Acute appendicitis is the commonest abdominal surgical emergency and a primarily clinical diagnosis. The classic story is central pain migrating to the right iliac fossa with anorexia and nausea; examination shows tenderness, guarding and rebound at McBurney's point, with supporting Rovsing's, psoas and obturator signs. The pathology is luminal obstruction (faecolith / lymphoid hyperplasia) → distension → end-artery ischaemia → bacterial invasion → gangrene → perforation, after which the appendix is either walled off (appendicular mass or abscess) or causes generalised peritonitis. Investigation supports the diagnosis: the Alvarado (MANTRELS) score, neutrophil leucocytosis and CRP, and selective ultrasound (children, women, pregnancy) or CT (uncertainty, elderly); always a pregnancy test in women. Treatment is appendicectomy (laparoscopic or open) with antibiotics; perforation with peritonitis needs urgent surgery and lavage. The key complication distinction: an appendicular mass is managed conservatively by the Ochsner–Sherren regimen with interval appendicectomy, whereas an appendicular abscess needs drainage.
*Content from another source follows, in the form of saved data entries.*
(** Something is to be drawn. *)
Definition drawn t : Prop := local_commands t ≠ [] ∨ pending_text t ≠ [].
Lemma commit_drawn t : drawn t → local_commands (commit_pending_text t) ≠ [].
Proof.
  unfold drawn, commit_pending_text. destruct (pending_text t) as [|ch s]; [by intros [?|?]|]. intros _. cbn. by destruct (local_commands t).
Qed.
Lemma newline_drawn : keeps drawn (modify commit_pending_text ;; t ← gets id; y ← lift (cadd 32 (cursor_y t) 10); modify (set_cursor 0 y)).
Proof.
  apply keeps_bind; [apply keeps_modify; intros t Ht; left; by apply commit_drawn|intros _]. apply keeps_bind; [apply keeps_get|intros t].
  apply keeps_bind; [apply keeps_lift|intros y]. by apply keeps_modify.
Qed.
Lemma char_bytes_ne ch : char_bytes ch ≠ [].
Proof. unfold char_bytes. by destruct (ch <? 128). Qed.
(** Any character but a newline leaves something to draw, and so does a newline
    after something. *)
Lemma write_byte_drawn ch t t' : write_byte ch t = Some (tt, t') → drawn t ∨ ch ≠ 10 → drawn t'.
Proof.
  unfold write_byte. intros Hrun Hd. destruct (Z.eqb_spec ch 10) as [->|Hne].
  { destruct Hd as [Hd|]; [|done]. by eapply newline_drawn. }
  right. clear Hd. revert Hrun.
  match goal with |- ?m t = _ → _ => enough (He : ends (λ s, pending_text s ≠ []) m) by (intros Hrun; exact (He _ _ _ Hrun)) end. do 5 (apply ends_bind; intros ?).
  do 2 (apply ends_bind; intros _). apply ends_then.
  - intros s. cbn. intros [_ ?]%app_eq_nil. by eapply char_bytes_ne.
  - apply keeps_bind; [apply keeps_get|intros t1]. apply keeps_bind; [apply keeps_lift|intros x]. by apply keeps_modify.
Qed.
Lemma write_str_drawn str t t' : write_str str t = Some (tt, t') → drawn t ∨ (∃ ch rest, str = ch :: rest ∧ ch ≠ 10) → drawn t'.
Proof.
  unfold write_str. assert (Hkeep : ∀ l s s', for_each l write_byte s = Some (tt, s') → drawn s → drawn s').
  { intros l s s'. apply for_each_keeps. intros ch s1 s2 Hr Hd. eapply write_byte_drawn; [exact Hr|by left]. }
  intros Hrun [Hd|(ch & rest & -> & Hne)]; [by eapply Hkeep|]. cbn [for_each] in Hrun. unfold mbind, M_bind in Hrun.
  destruct (write_byte ch t) as [[[] t1]|] eqn:Hb; [|done]. eapply Hkeep; [exact Hrun|]. eapply write_byte_drawn; [exact Hb|by right].
Qed.

(** [write!] with several parts is one [write_str] of all of them. *)
Lemma write_parts args : ∀ t, for_each args write_str t = write_str (mjoin args) t.
Proof.
  induction args as [|a args IH]; intros t; cbn [for_each mjoin list_join]; [done|]. unfold write_str at 3. rewrite for_each_app.
  unfold mbind, M_bind. fold (write_str a t). destruct (write_str a t) as [[[] t1]|]; [apply IH|done].
Qed.
Lemma write_fmt_app a b t : write_fmt (a ++ b) t = (t1 ← write_fmt a t; write_fmt b t1).
Proof.
  unfold write_fmt. rewrite for_each_app. unfold mbind at 1 2, M_bind, option_bind. destruct (for_each a write_str t) as [[[] t1]|]; [|done]. done.
Qed.

(** The text a task wrote is in its buffer after the flush. *)
Definition begun (cleared : bool) t : TaskWriter := if cleared then clear 0 t else t.
Lemma write_and_flush c t cleared args lines : resting c t → cursor_x t = 0 ∧ cursor_y t = 0 ∨ cleared = true → (∀ ch, ch ∈ mjoin args → 0 ≤ ch < 128) →
  10 * Z.of_nat (length (mjoin args)) + 10 < 2 ^ 32 → (∃ ch rest, mjoin args = ch :: rest ∧ ch ≠ 10) →
  (foldl (ref_byte (region t) (color t)) (ground cleared, 0, 0) (mjoin args)).1.1 = ground cleared ++ draws (color t) (text_cells (cols_of (region t)) 0 lines) →
  ∃ t1 t2 cmds, write_fmt args (begun cleared t) = Some t1 ∧
    flush (mkDrawing t1 c) = Some (tt, mkDrawing t2 (mkComp (<[wbuffer t := (false, mkWriter cmds true (region t))]> (buffers c)) (scr c) (FRAME_COUNT c))) ∧
    writer_ok t2 ∧ local_commands t2 = [] ∧ pending_text t2 = [] ∧ region t2 = region t ∧ wbuffer t2 = wbuffer t ∧ color t2 = color t ∧
    (∀ cmd, cmd ∈ cmds → cmd_inside (region t) cmd) ∧ same_drawing (region t) cmds (ground cleared ++ draws (color t) (text_cells (cols_of (region t)) 0 lines)).
Proof.
  intros R Hcur Hch Hlen Hfirst Hlay. destruct (rs_idle _ _ R) as [Hl Hp], (rs_buffer _ _ R) as [d Hb]. set (t0 := begun cleared t).
  assert (Hok : writer_ok t0) by (unfold t0; destruct cleared; [apply clear_ok|]; apply (rs_writer _ _ R)).
  assert (H0 : region t0 = region t ∧ wbuffer t0 = wbuffer t ∧ color t0 = color t ∧ cursor_y t0 = 0 ∧ shows t0 (ground cleared, 0, 0)).
  { unfold t0, begun, ground, shows, committed, clear, commit_pending_text. rewrite Hp. destruct cleared.
    - unfold push_local, set_cursor. cbn. by rewrite Hl, Hp.
    - destruct Hcur as [[Hx Hy]|]; [|done]. cbn. rewrite Hp, Hl. by split_and!. }
  destruct H0 as (Hr0 & Hb0 & Hc0 & Hy0 & Hs0). clearbody t0.
  assert (Hwp : wp (write_str (mjoin args)) (λ _ t1, writer_ok t1 ∧ region t1 = region t ∧ wbuffer t1 = wbuffer t ∧ color t1 = color t ∧
    same_drawing (region t) (committed t1) (ground cleared ++ draws (color t) (text_cells (cols_of (region t)) 0 lines))) t0).
  { apply (write_str_spec _ _ (ground cleared, 0, 0)); [exact Hok|exact Hch|lia|exact Hs0|].
    intros t1 Hok1 Hr1 Hb1 Hc1 Hs1. rewrite Hr0, Hc0 in *. rewrite Hb0 in *.
    split; [done|]. split; [done|]. split; [done|]. split; [done|]. revert Hs1 Hlay. destruct (foldl _ _ (mjoin args)) as [[cmds x] y]. cbn [fst]. unfold shows.
    intros (Hs & _) ->. by rewrite Hr1 in Hs. }
  apply wp_run in Hwp as ([] & t1 & Hrun & Hok1 & Hr1 & Hb1 & Hc1 & Hs1).
  destruct (commit_ok t1 Hok1) as (Hok2 & Hp2 & Hr2 & _ & _ & Hb2 & Hc2). pose proof (commit_drawn _ (write_str_drawn _ _ _ Hrun (or_intror Hfirst))) as Hne2.
  set (t2 := commit_pending_text t1) in *. exists t1, (set_local [] t2), (local_commands t2). split.
  { unfold write_fmt. rewrite write_parts, Hrun. done. }
  split.
  { unfold flush. apply run_bind, wp_modify. cbn [writer comp]. fold t2. apply run_bind, wp_gets. unfold id. cbn [writer comp].
    destruct (local_commands t2) as [|c0 cs] eqn:Hlc; [done|]. rewrite <-Hlc. apply run_bind. eapply wp_lift; [rewrite Hb2, Hb1; exact Hb|].
    apply run_bind, wp_assert; [done|]. unfold modify. cbn [writer comp]. unfold extend_commands. cbn [commands dirty wregion app length].
    rewrite Hb2, Hb1, Hlc. done. }
  split; [destruct Hok2 as [W1 W2 W3 _]; split; [exact W1|exact W2|exact W3|by intros cmd Hc%elem_of_nil]|]. cbn [set_local local_commands pending_text region wbuffer color].
  split; [done|]. split; [done|]. split; [congruence|]. split; [congruence|]. split; [congruence|].
  split; [|exact Hs1]. intros cmd Hc. rewrite <-Hr1, <-Hr2. by apply (wo_local _ Hok2).
Qed.

(** The next frame draws it, whatever the other buffers hold. *)
Lemma frame_shows c t cmds col cleared lines : resting c t → (∀ cmd, cmd ∈ cmds → cmd_inside (region t) cmd) →
  same_drawing (region t) cmds (ground cleared ++ draws col (text_cells (cols_of (region t)) 0 lines)) → 10 * text_rows (cols_of (region t)) lines - 2 ≤ rheight (region t) →
  let c1 := mkComp (<[wbuffer t := (false, mkWriter cmds true (region t))]> (buffers c)) (scr c) (FRAME_COUNT c) in
  ∃ bl c2, compositor_frame c1 = Some (bl, c2) ∧ shown (swidth (shadow (scr c))) (region t) col lines cleared (hw (scr c)) (hw (scr c2)) ∧ FRAME_COUNT c2 = wrap 64 (FRAME_COUNT c + 1) ∧
    ∀ t2, writer_ok t2 → local_commands t2 = [] → pending_text t2 = [] → region t2 = region t → wbuffer t2 = wbuffer t → resting c2 t2.
Proof.
  intros R Hcmds Hsame Hfit c1. destruct R as [Hready Ht _ [d Hb] Hin Hapart]. pose proof Hready as [[Hf Hw Hh Hd] Hclean Hhw Hall].
  set (w := swidth (shadow (scr c))) in *. set (h := sheight (shadow (scr c))) in *. set (r := region t) in *. set (k := wbuffer t) in *.
  destruct (Hin false (mkWriter [] d r)) as [Hr _]; [by eapply list_elem_of_lookup_2|]. cbn [wregion] in Hr. destruct (wo_region _ Ht) as (_ & Hr8 & _). fold r in Hr8.
  assert (Hin1 : ∀ l buf, (l, buf) ∈ buffers c1 → region_on_screen w h (wregion buf) ∧ ∀ cmd, cmd ∈ commands buf → cmd_inside (wregion buf) cmd).
  { intros l buf Hel. apply list_elem_of_lookup_1 in Hel as [j Hj]. unfold c1 in Hj. cbn [buffers] in Hj.
    apply list_lookup_insert_Some in Hj as [(<- & [= <- <-] & _)|[_ Hj]]; [by split|]. apply (Hin l). by eapply list_elem_of_lookup_2. }
  assert (Hready1 : frame_ready c1).
  { split; [by split|done|done|]. intros l buf cmd Hel Hc. destruct (Hin1 l buf Hel) as [? Hi]. eapply cmd_inside_ok; [done|by apply Hi]. }
  destruct (frame_effect c1 Hready1) as (bl & c2 & Hrun & Hready2 & Hspec & Hbs & Hcount & Hw2 & Hh2 & _).
  change (scr c1) with (scr c) in *. fold w in Hspec, Hw2. fold h in Hh2. exists bl, c2. split; [done|].
  assert (Hk : (k < length (buffers c))%nat) by (by eapply lookup_lt_Some).
  assert (Hsplit : buffers c1 = take k (buffers c) ++ (false, mkWriter cmds true r) :: drop (S k) (buffers c)) by (apply insert_take_drop; done).
  split.
  - assert (Hwp : wp (frame_spec w (buffers c1)) (λ _ b, shown w r col lines cleared (hw (scr c)) b) (hw (scr c))).
    { rewrite Hsplit. unfold frame_spec. eapply wp_eq; [apply for_each_app|]. wp_step. cbn [for_each]. set (P := λ i, ¬ in_region w r i).
      assert (Hother : ∀ j l buf, buffers c !! j = Some (l, buf) → j ≠ k → region_on_screen w h (wregion buf) ∧ (∀ cmd, cmd ∈ commands buf → cmd_inside (wregion buf) cmd) ∧ ∀ i, in_region w (wregion buf) i → P i).
      { intros j l buf Hj Hne. destruct (Hin l buf) as [? ?]; [by eapply list_elem_of_lookup_2|]. split; [done|]. split; [done|]. intros i Hi. by eapply Hapart. }
      eapply wp_mono; [apply (frame_inside P w h); [by rewrite Hhw|done|done|]|].
      { intros l buf [j [Hj Hlt]%lookup_take_Some]%list_elem_of_lookup_1. eapply Hother; [done|lia]. }
      intros [] b1 Ho1. assert (Hf1 : full w h b1) by (eapply only_full; [exact Ho1|by rewrite Hhw]). wp_step. unfold buffer_spec at 1. cbn [fst snd negb andb dirty commands wregion].
      eapply wp_eq; [apply Hsame|]. eapply wp_mono; [apply (text_drawn w h r col lines cleared); (done || lia)|]. intros [] b2 [Hf2 Hsh].
      eapply wp_mono; [apply (frame_inside P w h); [done|done|done|]|].
      { intros l buf [j Hj]%list_elem_of_lookup_1. rewrite lookup_drop in Hj. eapply Hother; [done|lia]. }
      intros [] b3 [Hs3 Ho3] i Hi Hs. rewrite Ho3 by (unfold P; tauto). rewrite Hsh by (done || by apply Hs3).
      destruct Ho1 as [_ Ho1]. rewrite (Ho1 i); [done|]. unfold P. tauto. }
    exact (wp_elim _ _ _ _ _ Hwp Hspec).
  - split; [exact Hcount|]. intros t2 Ht2 Hl2 Hp2 Hr2 Hb2.
    assert (Hback : ∀ l buf, (l, buf) ∈ buffers c2 → ∃ buf0, (l, buf0) ∈ buffers c1 ∧ wregion buf = wregion buf0 ∧ ∀ cmd, cmd ∈ commands buf → cmd ∈ commands buf0).
    { intros l buf. rewrite Hbs. intros ([l0 buf0] & He & Hel)%list_elem_of_fmap. unfold after_frame in He. cbn [fst snd] in He.
      exists buf0. destruct (negb l0 && dirty buf0); injection He as -> ->; (split; [done|]); (split; [done|]); [|done]. by intros cmd Hc%elem_of_nil. }
    split; rewrite ?Hw2, ?Hh2; [done|done|done| | |].
    + exists false. rewrite Hb2, Hbs, list_lookup_fmap. unfold c1. cbn [buffers]. rewrite list_lookup_insert_eq by done. cbn. by rewrite Hr2.
    + intros l buf Hel. destruct (Hback l buf Hel) as (buf0 & Hel0 & -> & Hc). destruct (Hin1 l buf0 Hel0) as [? Hi]. split; [done|]. auto.
    + rewrite Hr2, Hb2. fold r k w. intros j l buf Hj Hne i Hi. rewrite Hbs, list_lookup_fmap in Hj.
      unfold c1 in Hj. cbn [buffers] in Hj. rewrite list_lookup_insert_ne in Hj by done. destruct (buffers c !! j) as [[l0 buf0]|] eqn:Hj0; [|done]. cbn in Hj.
      apply (Hapart j l0 buf0); [done|done|]. unfold after_frame in Hj. cbn [fst snd] in Hj. destruct (negb l0 && dirty buf0); injection Hj as -> <-; exact Hi.
Qed.

(** Characters other than the newline. *)
Definition plain (l : list Z) : bool := forallb (λ ch, (0 <=? ch) && (ch <? 128) && negb (ch =? 10)) l.
Lemma plain_char l ch : plain l = true → ch ∈ l → (0 ≤ ch < 128) ∧ ch ≠ 10.
Proof.
  unfold plain. rewrite forallb_forall. intros Hl Hin. apply list_elem_of_In in Hin. specialize (Hl ch Hin). rewrite !andb_true_iff, negb_true_iff in Hl.
  destruct Hl as [[?%Z.leb_le ?%Z.ltb_lt] ?%Z.eqb_neq]. done.
Qed.
Lemma plain_app l1 l2 : plain (l1 ++ l2) = plain l1 && plain l2.
Proof. apply forallb_app. Qed.
Lemma plain_digits base fuel n : 2 ≤ base ≤ 36 → 0 ≤ n → plain (digits base fuel n []) = true.
Proof.
  intros Hb Hn. unfold plain. apply forallb_forall. intros ch Hch%list_elem_of_In.
  apply digits_chars in Hch; [|done|done|by intros x Hx%elem_of_nil]. rewrite !andb_true_iff, negb_true_iff, Z.leb_le, Z.ltb_lt, Z.eqb_neq. lia.
Qed.
Lemma dec_length n : (length (dec n) ≤ 20)%nat.
Proof. pose proof (digits_length 10 20 n []) as H. exact H. Qed.
Lemma plain_dec n : 0 ≤ n → plain (dec n) = true.
Proof. intros. apply plain_digits; lia. Qed.
Lemma rows_most cols line q : 1 ≤ cols → 1 ≤ q → Z.of_nat (length line) ≤ q * cols → rows cols line ≤ q.
Proof.
  intros Hc Hq Hl. unfold rows. assert ((Z.of_nat (length line) + cols - 1) / cols < q + 1) by (apply Z.div_lt_upper_bound; lia). lia.
Qed.
(** A single line without a newline. *)
Lemma one_line r (c : Z) cmds line : 8 ≤ rwidth r → plain line = true → 10 * (rows (cols_of r) line - 1) + 8 ≤ rheight r →
  (foldl (ref_byte r c) (cmds, 0, 0) line).1.1 = cmds ++ draws c (text_cells (cols_of r) 0 [line]).
Proof.
  intros Hr Hp Hfit. destruct (line_layout r c 0 cmds line Hr ltac:(lia)) as (_ & -> & _); [intros ch Hch; by eapply plain_char|lia|].
  cbn [text_cells]. by rewrite app_nil_r.
Qed.
End round.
Keep the threshold low in pregnancy, the elderly and children, where presentation is atypical and perforation common.

REFLECT

Think back to a patient you have seen with right iliac fossa pain, or imagine clerking one on the take. Did you specifically ask about the migration of the pain and about anorexia, examine for tenderness and rebound at McBurney's point and elicit Rovsing's or the psoas sign, and remember the pregnancy test in a woman of childbearing age? Now consider the harder cases: would the muted picture of an elderly patient or the displaced pain of a pregnant woman have lowered, rather than raised, your suspicion? And faced with a patient days into the illness with a tender mass, could you confidently decide between conservative Ochsner–Sherren management and drainage? Reflect on how a disciplined, anatomy-grounded approach to right iliac fossa pain would make your next such assessment both safer and more decisive.